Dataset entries
(* ===== verification/KcpOps.v ===== *)
(** * KCP: sending, receiving and flushing

    The calls of the user, and what a flush sends: everything that is written stays inside
    the buffer, the datagrams are no longer than the MTU and made of frames, and every
    pending acknowledgement and every segment that is due is in one of them. *)

From stdpp Require Import sets.
From S2P Require Import Prelude Kcp KcpProofs KcpState.

(** ** Chunks and messages

    A message goes into the queue as chunks that fit a datagram, labelled with the number of
    chunks behind them; it comes out of the queue of the receiver when all its chunks are
    there. *)

(** ** Chunks *)

Definition bytes_of (cs : list Chunk) : list Z := concat (map snd cs).

Lemma bytes_of_app cs1 cs2 : bytes_of (cs1 ++ cs2) = bytes_of cs1 ++ bytes_of cs2.
Proof. unfold bytes_of. by rewrite map_app, concat_app. Qed.

(** The chunks of one message: each is labelled with the number of those behind it. *)
Fixpoint labelled (cs : list Chunk) : Prop :=
  match cs with
  | [] => False
  | [(f, _)] => f = 0
  | (f, _) :: cs => f = zlen cs /\ labelled cs
  end.

Lemma labelled_cons f d cs : f = zlen cs -> cs = [] \/ labelled cs -> labelled ((f, d) :: cs).
Proof. destruct cs as [| c cs]; simpl; [by rewrite zlen_nil |]. intros -> [? | ?]; [done | by split]. Qed.

Definition chunk_of (s : Segment) : Chunk := (s.(head).(frg), s.(data)).

Lemma s32_range z : - 2 ^ 31 <= s32 z < 2 ^ 31.
Proof. unfold wraps. change (2 ^ (32 - 1)) with (2 ^ 31). pose proof (Z.mod_pos_bound (z + 2 ^ 31) (2 ^ 32)). lia. Qed.

Section User.
Context (seg_alloc ikcp_malloc : nat -> bool).
Implicit Types k : ikcpcb.

(** ** Sending *)

(** [k'] is [k] with chunks at the end of the queue. *)
Record queues k k' (q : list Chunk) : Prop := {
  qs_cfg : k'.(cfg) = k.(cfg);
  qs_rx : k'.(rx) = k.(rx);
  qs_rtt : k'.(rtt) = k.(rtt);
  qs_win : k'.(win) = k.(win);
  qs_clock : k'.(clock) = k.(clock);
  qs_una : k'.(tx).(snd_una) = k.(tx).(snd_una);
  qs_nxt : k'.(tx).(snd_nxt) = k.(tx).(snd_nxt);
  qs_buf : k'.(tx).(snd_buf) = k.(tx).(snd_buf);
  qs_nbuf : k'.(tx).(nsnd_buf) = k.(tx).(nsnd_buf);
  qs_queue : k'.(tx).(snd_queue) = q;
  qs_count : k.(tx).(nsnd_que) = u32 (zlen k.(tx).(snd_queue)) -> k'.(tx).(nsnd_que) = u32 (zlen q)
}.

(** The next [n] segments can be had. *)
Definition memory (n : nat) k : Prop := forall x, (k.(allocs) <= x < k.(allocs) + n)%nat -> seg_alloc x = true.

Lemma fragment_ok todo d sent k : memory todo k -> 0 < k.(cfg).(mss) -> zlen d <= Z.of_nat todo * k.(cfg).(mss) ->
  exists cs k', fragment seg_alloc todo d sent k = (sent + zlen d, k') /\ queues k k' (k.(tx).(snd_queue) ++ cs)
    /\ zlen cs = Z.of_nat todo /\ bytes_of cs = d /\ Forall (fun c : Chunk => zlen c.2 <= k.(cfg).(mss)) cs
    /\ if k.(cfg).(stream) =? 0 then cs = [] \/ labelled cs else Forall (fun c : Chunk => c.1 = 0) cs.
Proof.
  revert d sent k. induction todo as [| todo IH]; intros d sent k Hal Hm Hd; cbn [fragment].
  - assert (d = []) as -> by (apply zlen_0_nil; pose proof (zlen_nonneg d); lia). exists [], k. rewrite zlen_nil, Z.add_0_r, app_nil_r.
    split; [done |]. split; [by split |]. split; [done |]. split; [done |]. split; [done |]. case_match; [by left | done].
  - unfold ikcp_segment_new. rewrite Hal by lia. cbn [negb]. set (size := if zlen d >? mss (cfg k) then mss (cfg k) else zlen d).
    pose proof (zlen_nonneg d) as Hz. assert (0 <= size <= zlen d /\ size <= mss (cfg k)) as Hsz by (unfold size; case_match; lia).
    cbn [cfg tx count_alloc]. set (f := if stream (cfg k) =? 0 then Z.of_nat todo else 0). set (c := take (Z.to_nat size) d).
    set (k1 := with_queue _ _ _). destruct (IH (drop (Z.to_nat size) d) (sent + size) k1) as (cs & k' & -> & Q & Hn & Hb & Hs & Hl); [intros x Hx; apply Hal; cbn in Hx; lia | done | |].
    { rewrite zlen_drop by lia. cbn. unfold size. case_match; lia. }
    exists ((f, c) :: cs), k'. split; [f_equal; rewrite zlen_drop; lia |]. cbn [cfg with_queue with_tx count_alloc k1] in Hs, Hl.
    split; [destruct Q as [Q1 Q2 Q3 Q4 Q5 Q6 Q7 Q8 Q9 Q10 Q11]; split; try done |].
    + rewrite Q10. cbn. by rewrite <- app_assoc.
    + intros Hc. replace (zlen (snd_queue (tx k) ++ (f, c) :: cs)) with (zlen (snd_queue (tx k1) ++ cs)); [apply Q11 |].
      * cbn. by rewrite Hc, u32_add, zlen_app, zlen_one.
      * cbn. by rewrite <- app_assoc.
    + split; [rewrite zlen_cons; lia |]. split; [cbn; fold (bytes_of cs); rewrite Hb; apply take_drop |].
      split; [constructor; [cbn; unfold c; rewrite zlen_take by lia; lia | done] |].
      unfold f. destruct (stream (cfg k) =? 0); [right; by apply labelled_cons | by constructor].
Qed.

Lemma queues_same k : queues k k k.(tx).(snd_queue).
Proof. by split. Qed.

Lemma queues_trans k1 k2 k3 q2 q3 : queues k1 k2 q2 -> queues k2 k3 q3 -> queues k1 k3 q3.
Proof.
  intros [Q1 Q2 Q3 Q4 Q5 Q6 Q7 Q8 Q9 Q10 Q11] [S1 S2 S3 S4 S5 S6 S7 S8 S9 S10 S11]. split; try congruence.
  intros H. apply S11. by rewrite Q10, Q11.
Qed.

(** What becomes of the rest [d] of a message of which [sent] bytes are queued. *)
Inductive fragmented k (d : list Z) (sent : Z) : Z -> list Chunk -> Prop :=
| fragmented_none code : code < 0 -> (k.(cfg).(stream) = 0 \/ sent <= 0) -> fragmented k d sent code []
| fragmented_later : k.(cfg).(stream) <> 0 -> fragmented k d sent sent []
| fragmented_all cs : bytes_of cs = d -> Forall (fun c : Chunk => zlen c.2 <= k.(cfg).(mss)) cs -> zlen cs < 128 ->
    (k.(cfg).(stream) = 0 -> labelled cs) -> (k.(cfg).(stream) <> 0 -> Forall (fun c : Chunk => c.1 = 0) cs) ->
    fragmented k d sent (sent + zlen d) cs.

Lemma fragments_ok d sent k : memory 128 k -> cfg_ok k.(cfg) -> zlen d < 2 ^ 31 ->
  exists code k' cs, fragments seg_alloc d sent k = (code, k') /\ queues k k' (k.(tx).(snd_queue) ++ cs) /\ fragmented k d sent code cs.
Proof.
  intros Hm Hc Hd. pose proof (zlen_nonneg d) as Hz. unfold fragments.
  assert (26 <= mss (cfg k) < 65536) as Hmss by (destruct Hc; lia).
  set (count := if zlen d <=? mss (cfg k) then 1 else _).
  assert (1 <= count /\ zlen d <= count * mss (cfg k)) as [Hc1 Hc2].
  { unfold count. destruct (_ <=? _) eqn:E; [lia |]. rewrite (u32_small (zlen d + _ - 1)) by lia.
    pose proof (Z.div_mod (zlen d + mss (cfg k) - 1) (mss (cfg k)) ltac:(lia)) as Hdm.
    pose proof (Z.mod_pos_bound (zlen d + mss (cfg k) - 1) (mss (cfg k)) ltac:(lia)).
    pose proof (Z.div_le_lower_bound (zlen d + mss (cfg k) - 1) (mss (cfg k)) 1 ltac:(lia) ltac:(lia)).
    pose proof (Z.div_lt_upper_bound (zlen d + mss (cfg k) - 1) (mss (cfg k)) (2 ^ 31) ltac:(lia) ltac:(lia)).
    rewrite s32_small by lia. lia. }
  unfold IKCP_WND_RCV. destruct (count >=? 128) eqn:E.
  - destruct (negb (stream (cfg k) =? 0) && (sent >? 0)) eqn:Es.
    + exists sent, k, []. rewrite app_nil_r. split; [done |]. split; [apply queues_same |]. apply fragmented_later.
      apply andb_true_iff in Es as [Es _]. by apply negb_true_iff, Z.eqb_neq in Es.
    + exists (-2), k, []. rewrite app_nil_r. split; [done |]. split; [apply queues_same |]. apply fragmented_none; [lia |].
      apply andb_false_iff in Es as [Es | Es]; [left | right; lia]. by apply negb_false_iff, Z.eqb_eq in Es.
  - rewrite (proj2 (Z.eqb_neq count 0)) by lia.
    destruct (fragment_ok (Z.to_nat count) d sent k) as (cs & k' & -> & Q & Hn & Hb & Hs & Hl); [| lia | lia |].
    { intros x Hx. apply Hm. lia. }
    exists (sent + zlen d), k', cs. split; [done |]. split; [done |]. apply fragmented_all; try done; [lia | |]; intros Hst.
    + rewrite (proj2 (Z.eqb_eq _ _) Hst) in Hl. destruct Hl as [-> | ?]; [rewrite zlen_nil in Hn; lia | done].
    + by rewrite (proj2 (Z.eqb_neq _ _) Hst) in Hl.
Qed.

Lemma labelled_range cs : labelled cs -> Forall (fun c : Chunk => 0 <= c.1 < zlen cs) cs.
Proof.
  induction cs as [| [f d] cs IH]; [done |]. pose proof (zlen_nonneg cs) as Hz. rewrite zlen_cons. destruct cs as [| c cs].
  - cbn. intros ->. constructor; [cbn; lia | done].
  - intros [-> H]. constructor; [cbn [fst]; lia |]. eapply Forall_impl; [| by apply IH]. cbn. intros x Hx. lia.
Qed.

Lemma bytes_of_pieces cs : is_bytes (bytes_of cs) <-> Forall (fun c : Chunk => is_bytes c.2) cs.
Proof.
  induction cs as [| [f d] cs IH]; [split; intros; [done | apply is_bytes_nil] |].
  change (bytes_of ((f, d) :: cs)) with (d ++ bytes_of cs). rewrite is_bytes_app, IH, Forall_cons_iff. done.
Qed.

= Exercise goal =
Using the data above, extract exactly the lines from the one that holds "qs_nbuf : k'.(tx).(nsnd_buf)" to the one that holds "Definition memory (n", both ends included, and no others.

= Solution below =
  qs_nbuf : k'.(tx).(nsnd_buf) = k.(tx).(nsnd_buf);
  qs_queue : k'.(tx).(snd_queue) = q;
  qs_count : k.(tx).(nsnd_que) = u32 (zlen k.(tx).(snd_queue)) -> k'.(tx).(nsnd_que) = u32 (zlen q)
}.

(** The next [n] segments can be had. *)
Definition memory (n : nat) k : Prop := forall x, (k.(allocs) <= x < k.(allocs) + n)%nat -> seg_alloc x = true.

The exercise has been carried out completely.